A batch sterilization system is disclosed having a plurality of retorts mounted on at least one indexable turret which sequentially and simultaneously indexes one retort with a loader for receiving containers to be sterilized, while a second retort with sterilized containers therein is indexed with an unloader for unloading. A second embodiment includes a pair of loader/unloaders for loading and unloading a first product in first retorts and a second product in the other retorts.

CROSS REFERENCE TO RELATED APPLICATION 
The present invention is similar to my application entitled Batch 
Sterilization System, Ser. No. 07/346,443 filed on Apr. 24, 1989. 
BACKGROUND OF THE INVENTION 
1. Field of the Invention 
The present invention pertains to sterilizing systems and more particularly 
relates to a plurality of batch type retorts mounted on an indexable 
turret for simultaneously moving one retort into position to receive 
container filled cars to be sterilized from a loader, and to 
simultaneously discharge sterilized containers from a second retort into 
an unloader. 
2. Description of the Prior Art 
Batch type sterilizers or retorts such as that disclosed in Mencacci U.S. 
Pat. No. 4,164,590 are well known in the art and are adapted to receive 
and discharge a plurality of containers within supporting cars through a 
door at one end of each retort. 
A continuous pressure cooker and cooler is disclosed in Mencacci U.S. Pat. 

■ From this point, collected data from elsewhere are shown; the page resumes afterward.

(* ===== verification/Matcher.v ===== *)
(** * The matcher

    [order_book/matcher.rs]: crossing the book after an entry, sweeping an
    aggressive order over the opposite side (market, IOC, FOK), self-trade
    prevention in both, and the stop trigger partition.

    The two loops that are not structural run on fuel. Every crossing step
    takes at least one unit off the resting quantity and every sweep step off
    the aggressor or the level, so the fuel chosen below, one more than that
    quantity, is always enough; running out is a separate outcome. *)

From S2P Require Import Prelude BTree Order OrderBook BookInvariant.

Definition opposite (s : OrderSide) : OrderSide := match s with Buy => Sell | Sell => Buy end.

(** [self_match]. *)
Definition self_match (newer older : Order) : bool :=
  bool_decide (mode (order_stp newer) <> StpNone) && bool_decide (stp_key newer = stp_key older).

(** [self.stp.updates.push] and [self.stp.events.push]. *)
Definition push_stp_update (u : MarketDataIncrementalUpdate) (b : OrderBook) : OrderBook :=
  set_stp {| events := events (book_stp b); stp_updates := stp_updates (book_stp b) ++ [u] |} b.

Definition push_stp_event (e : StpEvent) (b : OrderBook) : OrderBook :=
  set_stp {| events := events (book_stp b) ++ [e]; stp_updates := stp_updates (book_stp b) |} b.

(** [log.push] when diagnostics are on. *)
Definition push_refresh (e : nat * string * Z) (b : OrderBook) : OrderBook :=
  match refresh_log b with
  | Some log => set_refresh_log (Some (log ++ [e])) b
  | None => b
  end.

(** What a prevented self-match leaves of the newer and the older order. *)
Definition stp_left (m : StpMode) (newer older : Z) : Z * Z :=
  match m with
  | CancelNewest => (0, older)
  | CancelOldest => (newer, 0)
  | CancelBoth => (0, 0)
  | _ => let q := Z.min newer older in (sub32 newer q, sub32 older q)
  end.

Definition stp_action (left cut : Z) : StpAction :=
  if left =? 0 then Canceled else Restated cut.

(** ** Passive matching *)

Record MatchState : Type := mkMatchState {
  ms_book : OrderBook;
  ms_fills : list ExecutionReport;
  ms_updates : list MarketDataIncrementalUpdate;
}.

(** One pass of the [for (order, left)] loop over the older and newer order. *)
Definition stp_reduce (m : StpMode) (old_id new_id : string) (nfills : nat)
    (o : Order) (left : Z) (b : OrderBook) : Order * OrderBook :=
  let cut := sub32 (quantity o) left in
  if cut =? 0 then (o, b)
  else
    let before := visible b o in
    let vis := Z.min before left in
    let o := with_quantity left o in
    let b := if before >? vis
             then push_stp_update
                    (generate_incremental_update b CancelOrder (price o) (sub32 before vis) (side o)) b
             else b in
    let b := sync_visible_fill o 0 vis b in
    let b := push_stp_event
               {| ev_order_id := order_id o;
                  opposing_order := if bool_decide (order_id o = old_id) then new_id else old_id;
                  action := stp_action left cut; ev_mode := m; before_fill := nfills |} b in
    (o, b).

(** Whether the bid is the newer of a crossing pair. *)
Definition bid_is_newer (aggressor : option string) (b : OrderBook) (bid ask : Order) : outcome bool :=
  if bool_decide (aggressor = Some (order_id bid)) then Done true
  else if bool_decide (aggressor = Some (order_id ask)) then Done false
  else
    let* bid_at := expect (arrival b !! order_id bid) in
    let* ask_at := expect (arrival b !! order_id ask) in
    Done (bid_at >? ask_at).

(** The prevented self-match of a crossing pair. *)
Definition match_stp (bid_newer : bool) (bid ask : Order) (st : MatchState) : MatchState :=
  let b := ms_book st in
  let '(newer, older) := if bid_newer then (bid, ask) else (ask, bid) in
  let m := mode (order_stp newer) in
  let '(new_left, old_left) := stp_left m (quantity newer) (quantity older) in
  let old_id := order_id older in
  let new_id := order_id newer in
  let n := length (ms_fills st) in
  let '(older, b) := stp_reduce m old_id new_id n older old_left b in
  let '(newer, b) := stp_reduce m old_id new_id n newer new_left b in
  let '(bid, ask) := if bid_newer then (newer, older) else (older, newer) in
  let b := requeue bid false b in
  let b := requeue ask false b in
  {| ms_book := b; ms_fills := ms_fills st; ms_updates := ms_updates st |}.

(** The log entry of a refreshed slice. *)
Definition log_refresh (i : nat) (md : option MarketDataIncrementalUpdate) (o : Order) (b : OrderBook)
    : OrderBook :=
  match md with
  | Some _ => push_refresh (i, order_id o, visible b o) b
  | None => b
  end.

(** The fill of a crossing pair. *)
Definition match_fill (bid_newer : bool) (bid_price ask_price : Z) (bid ask : Order) (st : MatchState)
    : MatchState :=
  let b := ms_book st in
  let bid_visible := visible b bid in
  let ask_visible := visible b ask in
  let qty := Z.min bid_visible ask_visible in
  let bid := with_quantity (sub32 (quantity bid) qty) bid in
  let ask := with_quantity (sub32 (quantity ask) qty) ask in
  let b := sync_visible_fill bid qty (sub32 bid_visible qty) b in
  let b := sync_visible_fill ask qty (sub32 ask_visible qty) b in
  let fills := ms_fills st ++
    [{| buy_order_id := order_id bid; sell_order_id := order_id ask;
        trade_price := if bid_newer then ask_price else bid_price;
        trade_quantity := qty;
        aggressor_side := if bid_newer then Buy else Sell;
        buy_fully_filled := quantity bid =? 0; sell_fully_filled := quantity ask =? 0 |}] in
  let updates := ms_updates st ++
    [generate_incremental_update b ModifyOrder (price bid) qty (side bid);
     generate_incremental_update b ModifyOrder (price ask) qty (side ask)] in
  let '(bid_refresh, b) := replenish bid b in
  let '(ask_refresh, b) := replenish ask b in
  let b := log_refresh (length fills - 1) bid_refresh bid b in
  let b := log_refresh (length fills - 1) ask_refresh ask b in
  let updates := updates ++ option_list bid_refresh ++ option_list ask_refresh in
  let b := requeue bid (bool_decide (is_Some bid_refresh)) b in
  let b := requeue ask (bool_decide (is_Some ask_refresh)) b in
  {| ms_book := b; ms_fills := fills; ms_updates := updates |}.

(** One iteration of the [while let] loop of [match_orders]; [None] leaves it. *)
Definition match_step (aggressor : option string) (st : MatchState) : outcome (option MatchState) :=
  let b := ms_book st in
  match bt_last (buy_orders b), bt_first (sell_orders b) with
  | Some bid_price, Some ask_price =>
    if bid_price <? ask_price then Done None
    else
      let '(bid, b) := pop_best Buy b in
      let* bid := expect bid in
      let '(ask, b) := pop_best Sell b in
      let* ask := expect ask in
      let* bid_newer := bid_is_newer aggressor b bid ask in
      let '(newer, older) := if bid_newer then (bid, ask) else (ask, bid) in
      let st := {| ms_book := b; ms_fills := ms_fills st; ms_updates := ms_updates st |} in
      Done (Some (if self_match newer older then match_stp bid_newer bid ask st
                  else match_fill bid_newer bid_price ask_price bid ask st))
  | _, _ => Done None
  end.

Fixpoint match_loop (fuel : nat) (aggressor : option string) (st : MatchState) : outcome MatchState :=
  match fuel with
  | O => OutOfFuel
  | S fuel =>
    let* next := match_step aggressor st in
    match next with
    | None => Done st
    | Some st' => match_loop fuel aggressor st'
    end
  end.

Definition match_fuel (b : OrderBook) : nat := S (Z.to_nat (sumZ quantity (orders b))).

(** [OrderBook::match_orders]. *)
Definition match_orders (b : OrderBook)
    : outcome (list ExecutionReport * list MarketDataIncrementalUpdate * OrderBook) :=
  let b := set_stp stp_outcome_default b in
  let* st := match_loop (match_fuel b) (last_added b)
               {| ms_book := b; ms_fills := []; ms_updates := [] |} in
  Done (ms_fills st, ms_updates st, ms_book st).

(** ** Aggressive orders *)

Record Sweep : Type := mkSweep {
  remaining : Z;
  sw_fills : list ExecutionReport;
  sw_fill_updates : list MarketDataIncrementalUpdate;
  stopped : bool;
}.

(** [Sweep::new], [live] and [finish]. *)
Definition sweep_new (o : Order) : Sweep :=
  {| remaining := quantity o; sw_fills := []; sw_fill_updates := []; stopped := false |}.

Definition sweep_live (sw : Sweep) : bool := (remaining sw >? 0) && negb (stopped sw).

Record AggressiveResult : Type := mkAggressiveResult {
  fills : list ExecutionReport;
  fill_updates : list MarketDataIncrementalUpdate;
  unfilled_qty : Z;
  rest_on_book : bool;
  stp_canceled : bool;
}.

Definition sweep_finish (sw : Sweep) : AggressiveResult :=
  {| fills := sw_fills sw; fill_updates := sw_fill_updates sw;
     unfilled_qty := if stopped sw then 0 else remaining sw;
     rest_on_book := false; stp_canceled := stopped sw |}.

No. 4,196,225 and illustrates container filled cars or carts which are 
moved from one end to the other end of a continuous cooker and cooler 
while cooking and thereafter cooling containers being processed. 
Commercially available batch type sterilizers such as FMC Model CFS are 
also used for sterilizing food products in cans, jars, pouches, plastic 
trays and other product filled containers. 
European Patent Application Publication No. 0075531 discloses a sterilizing 
system which includes means for filling and sealing articles in 
containers, loading trays with the sealed articles therein into stacks, 
and then conveying the stacks through a sterilizer and thereafter removing 
the sterilized containers with the aid of a conveying system. 
Conventional container receiving cars, loaders, unloaders, and car 
conveying means are disclosed in Creed et al U.S. Pat. No. 4,646,629. 
Piegza U.S. Pat. No. 3,776,257 discloses the use of water as a heating 
medium in retorts and the use of power means for opening and closing 
retort doors. 
Certain faults are present in the sterilizing industry primarily due to 
demand for more and more containers to be sterilized. An increase in the 
use of sterilized food products or the like indicates that sterilization 
systems should be designed to conserve space and also be automated. 
Although the containers have usually been loaded and unloaded from cars 
automatically, at the present time the cars are usually transported 
between these loaders/unloaders and the retorts by fork lifts or 
automatically guided vehicles. As the prior art sterilization system 
becomes bigger, this transport function becomes quite complex and labor 
intensive. It also becomes difficult to keep track of sterilized and 
unsterilized containers in the plurality of cars after they have been 
removed from present prior art systems. 
SUMMARY OF THE INVENTION 
In accordance with the present invention, the above faults are rectified by 
mounting a plurality of radially disposed retorts on an indexable, 
rotatable turret that is indexed in alignment with conventional loaders 
and unloaders. Water, steam, air, hydraulic fluid, and electrical services 
are connected to the retorts through rotary couplings concentric with the 
axis of rotation of the turret. The retorts are arranged so that adjacent 
retorts will simultaneously index with adjacent loaders and unloaders when 
held stationary. If batches of containers have two or more products which 
require different processing temperatures and pressures are being 
sterilized in the retort, two or more loader/unloaders are provided to 
feed different products into different retorts supported on the turret. 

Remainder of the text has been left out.